Драконус нахмурился.
– Что ты имеешь в виду?
– Он имеет в виду, – вмешался Худ, – что мы дошли до последнего акта сделки. Он сдержал слово, но теперь от него ничего не зависит. Да, он дал обещание, но достаточно ли этого?
– Стыдись, Худ, – сказал Сакув Арес, подбирая поводья. – Нет такого дурака, кто предаст Сына Тьмы, здесь и сейчас – хоть он и покинул нас, хоть и вернулся во владения своей матери.
– Ты стыдишь меня, Сакув Арес?
– Да.
Яггут фыркнул.
– Принято.
Баратол сидел на булыжниках, чувствуя себя так, как будто все кости переломаны и все мышцы покрыты синяками.

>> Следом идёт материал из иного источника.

(** * noblocks: the state orchestration of the home page ([src/app/page.tsx])

    The page component [Home] holds the form state of a crypto-to-fiat
    off-ramp, derives a display fee from an on-chain fee ratio, fetches
    institutions, recipient names and exchange rates from an aggregator, and
    selects one of three views.  This development embeds those parts of the
    component in Rocq and states the properties of the specification over
    the embedding.

    - [JS]: the ECMAScript values the component computes with.  A [number]
      is an IEEE 754 binary64 value ([spec_float] at precision 53), so that
      [NaN], signed zeros and rounding are the ones of the language.
    - [FormData], [Watch], [HomeState]: the data of the component.
    - [fee_effect], [render]: the fee calculator and the view switch.
    - [Async]: bodies of [async] functions, suspended at their [await].
    - [Runtime], [Instance]: timers ([setTimeout] / [clearTimeout]),
      requests in flight and the three effects that fetch, driven by a list
      of events (form changes, time passing, settlements). *)

From Stdlib Require Import ZArith List String Bool Lia QArith Qround Qpower.
From Stdlib Require Import Floats.SpecFloat.
Import ListNotations.

Close Scope Q_scope.
Open Scope string_scope.
Open Scope list_scope.
Open Scope nat_scope.

Set Implicit Arguments.

(* ================================================================== *)
(** ** ECMAScript values *)
(* ================================================================== *)

Module JS.

Local Open Scope Z_scope.

(** The Number type: binary64. *)
Definition prec : Z := 53.
Definition emax : Z := 1024.
Definition number : Type := spec_float.

Definition NaN : number := S754_nan.
Definition Infinity : number := S754_infinity false.
Definition zero : number := S754_zero false.

Definition mul (x y : number) : number := SFmul prec emax x y.
Definition div (x y : number) : number := SFdiv prec emax x y.

(** [a < b], [a <= b] and [a === b] on numbers: all false on [NaN], and
    [-0 === 0]. *)
Definition lt (x y : number) : bool := SFltb x y.
Definition le (x y : number) : bool := SFleb x y.
Definition strict_equal (x y : number) : bool := SFeqb x y.

(** [Object.is] on numbers (SameValue): [NaN] is [NaN], [+0] is not [-0].
    React compares dependencies and state values with it. *)
Definition Object_is (x y : number) : bool :=
  match x, y with
  | S754_zero s, S754_zero s' => Bool.eqb s s'
  | S754_infinity s, S754_infinity s' => Bool.eqb s s'
  | S754_nan, S754_nan => true
  | S754_finite s m e, S754_finite s' m' e' =>
      Bool.eqb s s' && Pos.eqb m m' && Z.eqb e e'
  | _, _ => false
  end.

(** [Number(b)] for a bigint [b]: the nearest binary64 value. *)
Definition Number_of_bigint (b : Z) : number :=
  binary_normalize prec emax b 0 false.

(** [Number(v)] where [v] is a bigint or [undefined]. *)
Definition Number_of_optional_bigint (v : option Z) : number :=
  match v with
  | Some b => Number_of_bigint b
  | None => NaN
  end.

(** [Number(x)] where [x] is a number. *)
Definition Number_of_number (x : number) : number := x.

(** [Number(v)] where [v] is a number or [undefined]. *)
Definition Number_of_optional (v : option number) : number :=
  match v with
  | Some x => x
  | None => NaN
  end.

(** [!v] for a string or [undefined]. *)
Definition falsy_string (v : option string) : bool :=
  match v with
  | Some s => String.eqb s ""
  | None => true
  end.

(** [!v] for a number or [undefined]: [0], [-0] and [NaN] are falsy. *)
Definition falsy_number (v : option number) : bool :=
  match v with
  | Some (S754_zero _) | Some S754_nan | None => true
  | Some _ => false
  end.

(** The strings [Number.prototype.toFixed] returns, by their shape.
    [Str_Decimal neg n f] is the sign, then the decimal digits of [n]
    (padded to more than [f] digits) with a point before the last [f];
    [Str_Number neg x] is the sign followed by [Number::toString(x)],
    which [toFixed] returns for magnitudes of at least 10^21. *)
Inductive NumericString : Type :=
| Str_NaN
| Str_Infinity (negative : bool)
| Str_Decimal (negative : bool) (n : Z) (f : nat)
| Str_Number (negative : bool) (x : number).

(** [10^21 <= m * 2^e], exactly. *)
Definition at_least_1e21 (m : positive) (e : Z) : bool :=
  match e with
  | Zneg p => 10 ^ 21 * 2 ^ Zpos p <=? Zpos m
  | _ => 10 ^ 21 <=? Zpos m * 2 ^ e
  end.

(** The integer [n] for which [n / 10^f - m * 2^e] is closest to zero, the
    larger one when there are two. *)
Definition nearest_scaled (m : positive) (e : Z) (f : nat) : Z :=
  match e with
  | Zneg p => (2 * (Zpos m * 10 ^ Z.of_nat f) + 2 ^ Zpos p) / 2 ^ (Zpos p + 1)
  | _ => Zpos m * 2 ^ e * 10 ^ Z.of_nat f
  end.

(** [x.toFixed(f)] (ECMAScript, Number.prototype.toFixed), [0 <= f <= 100]. *)
Definition toFixed (f : nat) (x : number) : NumericString :=
  match x with
  | S754_nan => Str_NaN
  | S754_infinity s => Str_Infinity s
  | S754_zero _ => Str_Decimal false 0 f
  | S754_finite s m e =>
      if at_least_1e21 m e then Str_Number s (S754_finite false m e)
      else Str_Decimal s (nearest_scaled m e f) f
  end.

(** [s.toString()] on a string. *)
Definition toString (s : NumericString) : NumericString := s.

(** The Number value of the rational [num / den] ([num], [den] positive)
    with the given sign: round to nearest, ties to even. *)
Definition nearest_number (negative : bool) (num den : positive) : number :=
  let '(q, e, l) := SFdiv_core_binary prec emax (Zpos num) 0 (Zpos den) 0 in
  binary_round_aux prec emax negative q e l.

(** [parseFloat(s)] on the strings above.  ["NaN"] has no numeric prefix;
    [Number::toString] prints a number so that it reads back as itself. *)
Definition parseFloat (s : NumericString) : number :=
  match s with
  | Str_NaN => NaN
  | Str_Infinity neg => S754_infinity neg
  | Str_Decimal neg n f =>
      match n with
      | Zpos p => nearest_number neg p (Z.to_pos (10 ^ Z.of_nat f))
      | _ => S754_zero neg
      end
  | Str_Number neg x => if neg then SFopp x else x
  end.

(** Values stored in a plain object: here strings and numbers. *)
Inductive value : Type :=
| VString (s : string)
| VNumber (x : number).

(** [a === b] on values: never true across types. *)
Definition value_strict_equal (a b : value) : bool :=
  match a, b with
  | VString s, VString s' => String.eqb s s'
  | VNumber x, VNumber y => strict_equal x y
  | _, _ => false
  end.

(** An error object, as thrown by a failed request. *)
Inductive Error : Type :=
| MkError (message : string).

End JS.

Export JS (number).

(* ================================================================== *)
(** ** The data of the component *)
(* ================================================================== *)

Module FormData.
(** Modelled from the spec: the type [FormData] of [./types], which is not
    among the sources.  The fields are those of [INITIAL_FORM_STATE], with
    the types of its values. *)
Record t : Type := Build {
  network : string;
  token : string;
  amount : number;
  currency : string;
  institution : string;
  accountIdentifier : string;
  recipientName : string;
  memo : string
}.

Его тошнило, но он сдерживался, чувствуя, что судороги убьют его. И все же он снова взглянул на лежащий на земле труп с застрявшим в лице и черепе мечом. Он видел большие глубокие раны на бедре – где Гончий пес вонзил зубы. Кровь из ран не текла.
Подошел Мураш и присел рядом на корточки.
– Только посмотри, во что мы ввязались. Повсюду звериная кровь, а ты, проклятый идиот, завалил одно из этих чудовищ – проклятым топором!
– Помоги подняться.
Мураш пригляделся и вздохнул.
– Тогда нам нужен вол – ты тяжелый, как бхедерин. Ладно, я сяду на корточки, а ты цепляйся за меня, как за лестницу, но уж не суди, если у меня коленки подогнутся.
Незадолго до этого подкатила другая карета. Перед ней теперь стоял Высший алхимик Барук, который прогнал их, а рядом воин с баргастской кровью, с привязанным за спиной громадным молотом. Воин подошел посмотреть на мертвого тисте анди.
Баратол поднялся – при этом Мураш застонал под навалившейся тяжестью – и выпрямился, пробормотав слова благодарности. Он осмотрел оставшихся. Воин-тоблакай и женщина – похоже, его спутница. Еще две тоблакайки, молодые, совсем девочки – похоже, сестры, – и большой пес, покрытый немыслимым количеством шрамов. Великие Вороны все еще сидели на крышах или собрались в кучи прямо на улице, как демонические гномы, молчаливые призраки.